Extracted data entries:

Lemma next_inode_fresh fs : fs_nodes fs !! next_inode fs = None.
Proof.
  destruct (fs_nodes fs !! next_inode fs) as [nd|] eqn:E; [exfalso|done].
  assert (Hm : ∀ l x, x ∈ l → x <= foldr Z.max 0 l).
  { induction l as [|y l IH]; intros x; [by intros ?%not_elem_of_nil|]. intros [->|Hx]%elem_of_cons; cbn; [lia|]. specialize (IH x Hx). lia. }
  assert (Hin : next_inode fs ∈ map fst (map_to_list (fs_nodes fs))).
  { apply list_elem_of_fmap. exists (next_inode fs, nd). split; [done|]. by apply elem_of_map_to_list. }
  apply Hm in Hin. unfold next_inode in Hin. lia.
Qed.

Lemma on_node_some f g fs nd : fs_nodes fs !! f = Some nd → on_node f g fs = update_node f (g nd) fs.
Proof. unfold on_node. by intros ->. Qed.

Lemma on_node_names f g fs : fs_names (on_node f g fs) = fs_names fs.
Proof. unfold on_node. by case_match. Qed.

Lemma on_node_other f g fs i : i ≠ f → fs_nodes (on_node f g fs) !! i = fs_nodes fs !! i.
Proof. intros Hi. unfold on_node. case_match; [|done]. cbn. by rewrite lookup_insert_ne. Qed.

Section Runs.
Context (fails : nat → option string) (partial : nat) (euid umask : Z) (inherits : string → bool).

Ltac run_call := unfold sys; match goal with |- context [fails ?n] => destruct (fails n) end; cbn.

### [WORK TASK]
Give back, word for word, only the lines above from the line holding "destruct (fs_nodes fs" to the line holding "Context (fails : nat", both included.

### [TASK ANSWER]
  destruct (fs_nodes fs !! next_inode fs) as [nd|] eqn:E; [exfalso|done].
  assert (Hm : ∀ l x, x ∈ l → x <= foldr Z.max 0 l).
  { induction l as [|y l IH]; intros x; [by intros ?%not_elem_of_nil|]. intros [->|Hx]%elem_of_cons; cbn; [lia|]. specialize (IH x Hx). lia. }
  assert (Hin : next_inode fs ∈ map fst (map_to_list (fs_nodes fs))).
  { apply list_elem_of_fmap. exists (next_inode fs, nd). split; [done|]. by apply elem_of_map_to_list. }
  apply Hm in Hin. unfold next_inode in Hin. lia.
Qed.

Lemma on_node_some f g fs nd : fs_nodes fs !! f = Some nd → on_node f g fs = update_node f (g nd) fs.
Proof. unfold on_node. by intros ->. Qed.

Lemma on_node_names f g fs : fs_names (on_node f g fs) = fs_names fs.
Proof. unfold on_node. by case_match. Qed.

Lemma on_node_other f g fs i : i ≠ f → fs_nodes (on_node f g fs) !! i = fs_nodes fs !! i.
Proof. intros Hi. unfold on_node. case_match; [|done]. cbn. by rewrite lookup_insert_ne. Qed.

Section Runs.
Context (fails : nat → option string) (partial : nat) (euid umask : Z) (inherits : string → bool).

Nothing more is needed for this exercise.